Pierwszym wykrywaczem min GAS, w którym spełniono wymagania Marynarki Wojennej, był GAS „Olen”. Jej główny projektant M. Sh. Shtremt (wcześniej twórca niezwykle udanego projektu GAS „Phoenix”) przeprowadził wiele badań eksperymentalnych w celu przetestowania na morzu faktycznie działających i skutecznych rozwiązań na początkowych etapach rozwoju. Stało się to kluczowym czynnikiem sukcesu. Następnie na bazie technicznej GAZ „Olen” powstał bardziej kompaktowy GAS do wykrywania min „Lan”, który stał się pierwszym masowym i skutecznym GAZem do wykrywania min dla trałowców.
W przypadku okrętów podwodnych pierwszym udanym wykrywaczem min był „Radian”, który okazał się również niezwykle udanym GAZem do „pojedynków” z okrętami podwodnymi wroga. Po raz pierwszy pokazał się w ten sposób jeszcze w 1968 roku, najprawdopodobniej na K-38 pod dowództwem przyszłego wiceadmirała E. D. Czernowa. Artykuł „Na czele podwodnej konfrontacji: hydroakustyka okrętów podwodnych. Od początku zimnej wojny do lat 70.” jest błąd w podpisie pod zdjęciem obudowy państwowej spółki akcyjnej „Rubin”. Główna antena „Rubina” była odwracalna (działała zarówno w wykrywaniu szumów, jak i w sonarze), a pod nią umieszczono dużą antenę GAZowego wykrywania min „Radian”.

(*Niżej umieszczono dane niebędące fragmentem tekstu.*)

(* ===== verification/ErasureScope.v ===== *)
(** * What an erasure-coding push or verification works on

    The erasure side of [protection/scope.py]: the packs to push again, the chunks to put in
    new packs and the packs to verify, for the scope argument of the commands. *)

From S2P Require Import Prelude PyStr Common Protection Catalog ProtectionTable Snapshots.
From S2P Require Import Scope ErasureTables.

(** [pack_hashes] of a scope that is not the default one. *)
Definition pack_hashes_for_scope (c : Catalog) (t : ErasureTables) (scope : pystr) (snapshot_id : option Z)
  : res (list pystr) :=
  if bool_decide (scope = u "all-known-chunks") then Ok (all_erasure_pack_hashes t)
  else chunk_hashes ← chunk_hashes_for_scope c scope snapshot_id; erasure_pack_hashes_for_chunks t chunk_hashes.

Definition erasure_verification_candidates_for_scope (c : Catalog) (t : ErasureTables) (scope : pystr)
    (snapshot_id : option Z) (include_verified : bool) (limit : option Z) : res (list ErasureDataPackRecord) :=
  pack_hashes ← pack_hashes_for_scope c t scope snapshot_id;
  erasure_data_packs_by_hashes t pack_hashes include_verified limit.

Definition erasure_pack_by_hash (t : ErasureTables) (pack_hash : pystr) : res (option ErasureDataPackRecord) :=
  records ← erasure_data_packs_by_hashes t [pack_hash] true None; Ok (head records).

Definition scoped_erasure_verification_candidates (c : Catalog) (t : ErasureTables) (scope : option pystr)
    (snapshot_id : option Z) (pack_hash : option pystr) (include_verified : bool) (limit : option Z)
  : res (list ErasureDataPackRecord) :=
  match pack_hash with
  | Some h =>
      if bool_decide (scope ∉ [None; Some DEFAULT_PROTECTION_SCOPE]) then Err MetadataDatabaseValueError
      else if bool_decide (snapshot_id ≠ None) then Err MetadataDatabaseValueError
      else record ← erasure_pack_by_hash t (ascii_lower (strip h)); Ok (option_list record)
  | None =>
      scope_value ← normalize_protection_scope scope snapshot_id;
      if bool_decide (scope_value = DEFAULT_PROTECTION_SCOPE)
      then Ok (get_erasure_verification_candidates t include_verified limit)
      else erasure_verification_candidates_for_scope c t scope_value snapshot_id include_verified limit
  end.

(** [records[: max(int(limit), 0)]] *)
Definition slice_limit {A} (limit : option Z) (l : list A) : list A :=
  match limit with None => l | Some n => take (Z.to_nat (Z.max n 0)) l end.

Definition _pending_erasure_packs_by_remote_targets (t : ErasureTables) (pack_hashes : option (list pystr))
    (current_epochs : gmap Z pystr) (limit : option Z) : res (list ErasureDataPackRecord) :=
  selected ← mapM_res (λ kv : Z * pystr,
    match pack_hashes with
    | None => Ok (get_pending_erasure_data_packs t (Some kv.2) (Some kv.1) None)
    | Some hs => pending_erasure_data_packs_by_hashes t hs (Some kv.2) (Some kv.1) None
    end) (py_sorted (λ a b : Z * pystr, (a.1 <=? b.1)%Z) (map_to_list current_epochs));
  Ok (slice_limit limit (py_sorted (λ a b, str_leb (dp_pack_hash a) (dp_pack_hash b)) (concat selected))).

Definition erasure_push_retry_packs_for_scope (c : Catalog) (t : ErasureTables) (scope : pystr)
    (snapshot_id : option Z) (current_epochs : gmap Z pystr) (limit : option Z) : res (list ErasureDataPackRecord) :=
  pack_hashes ← pack_hashes_for_scope c t scope snapshot_id;
  _pending_erasure_packs_by_remote_targets t (Some pack_hashes) current_epochs limit.

Definition scoped_erasure_push_retry_packs (c : Catalog) (t : ErasureTables) (scope : option pystr)
    (snapshot_id : option Z) (current_epochs : gmap Z pystr) (limit : option Z) : res (list ErasureDataPackRecord) :=
  scope_value ← normalize_protection_scope scope snapshot_id;
  if bool_decide (scope_value = DEFAULT_PROTECTION_SCOPE)
  then _pending_erasure_packs_by_remote_targets t None current_epochs limit
  else erasure_push_retry_packs_for_scope c t scope_value snapshot_id current_epochs limit.

Definition erasure_push_new_chunks_for_scope (c : Catalog) (t : ErasureTables) (scope : pystr)
    (snapshot_id : option Z) (limit : option Z) : res (list pystr) :=
  chunk_hashes ← chunk_hashes_for_scope c scope snapshot_id;
  erasure_unprotected_chunks_for_hashes (chunks c) t chunk_hashes limit.

Definition scoped_erasure_push_new_chunks (c : Catalog) (t : ErasureTables) (scope : option pystr)
    (snapshot_id : option Z) (limit : option Z) : res (list pystr) :=
  scope_value ← normalize_protection_scope scope snapshot_id;
  if bool_decide (scope_value = DEFAULT_PROTECTION_SCOPE)
  then Ok (get_erasure_unprotected_chunks (chunks c) t limit)
  else erasure_push_new_chunks_for_scope c t scope_value snapshot_id limit.

(** [existing_epochs] of [push_erasure_data_packs_to_network]. *)
Definition existing_epochs (epoch_of : Z → pystr) (t : ErasureTables) : gmap Z pystr :=
  list_to_map ((λ n, (n, epoch_of n)) <$> erasure_data_pack_remote_targets t).

(** ** What the queries select *)

Lemma elem_of_select_packs t P r :
  r ∈ select_packs t P None ↔ P r = true ∧ ∃ h, data_packs t !! h = Some r.
Proof.
  unfold select_packs. cbn. rewrite list_elem_of_filter, elem_of_py_sorted, list_elem_of_fmap. split; intros [? H]; (split; [done|]).
  - destruct H as ([h r'] & -> & Hin). exists h. by apply elem_of_map_to_list.
  - destruct H as [h Hh]. exists (h, r). by rewrite elem_of_map_to_list.
Qed.

Lemma elem_of_unpacked known t P h :
  h ∈ unpacked_chunks known t P None ↔ P h = true ∧ data_pack_chunks t !! h = None ∧ is_Some (known !! h).
Proof.
  unfold unpacked_chunks. cbn. rewrite elem_of_py_sorted, list_elem_of_filter, list_elem_of_fmap. split.
  - intros [[? ?] ([h' z] & -> & Hin%elem_of_map_to_list)]. split_and!; [done..|by eexists].
  - intros (? & ? & [z Hz]). split; [done|]. exists (h, z). by rewrite elem_of_map_to_list.
Qed.

Lemma existing_epochs_lookup epoch_of t h r :
  data_packs t !! h = Some r → existing_epochs epoch_of t !! remote_targets_of r = Some (epoch_of (remote_targets_of r)).
Proof.
  intros Hr. unfold existing_epochs. apply elem_of_list_to_map.
  - rewrite <-list_fmap_compose, (list_fmap_ext _ id), list_fmap_id by done. unfold erasure_data_pack_remote_targets.
    rewrite py_sorted_perm. apply NoDup_ordered_unique.
  - apply list_elem_of_fmap. exists (remote_targets_of r). split; [done|]. unfold erasure_data_pack_remote_targets.
    rewrite elem_of_py_sorted, elem_of_ordered_unique. apply list_elem_of_fmap. exists r. split; [done|].
    apply list_elem_of_fmap. exists (h, r). by rewrite elem_of_map_to_list.
Qed.

Lemma existing_epochs_inv epoch_of t n e : existing_epochs epoch_of t !! n = Some e → e = epoch_of n.
Proof. intros H%elem_of_list_to_map_2. by apply list_elem_of_fmap in H as (m & [= -> ->] & _). Qed.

Jednak te wysokie parametry i możliwości wymagały znacznych kosztów sprzętowych i zastosowania bardzo dużej anteny. Biorąc pod uwagę fakt, że większość tematów wykrywania min zakończyła się niepowodzeniem, wielu czołowych specjalistów opuściło Morfizpribor, a Radian dopiero zaczął pokazywać wyniki, menedżerowie ds. rozwoju Rubicon naciskali na klienta, aby wykluczył ścieżkę wykrywania min z SJSC.
Z sonarem okazało się inaczej. Marynarka wojenna domagała się zapewnienia na tym traktze dalekiego zasięgu (m.in. do celowania w broń rakietową). Shelekhov początkowo postawił pytanie wprost: pomysł nowego GAK można zrealizować tylko na stałych antenach. W związku z tym „Rubicon” otrzymał oddzielną antenę promieniującą o ścieżce „pomiaru odległości” (sonar) z jednym stacjonarnym wąskim (około 30 stopni ściśle wzdłuż nosa) wzorcem kierunkowym.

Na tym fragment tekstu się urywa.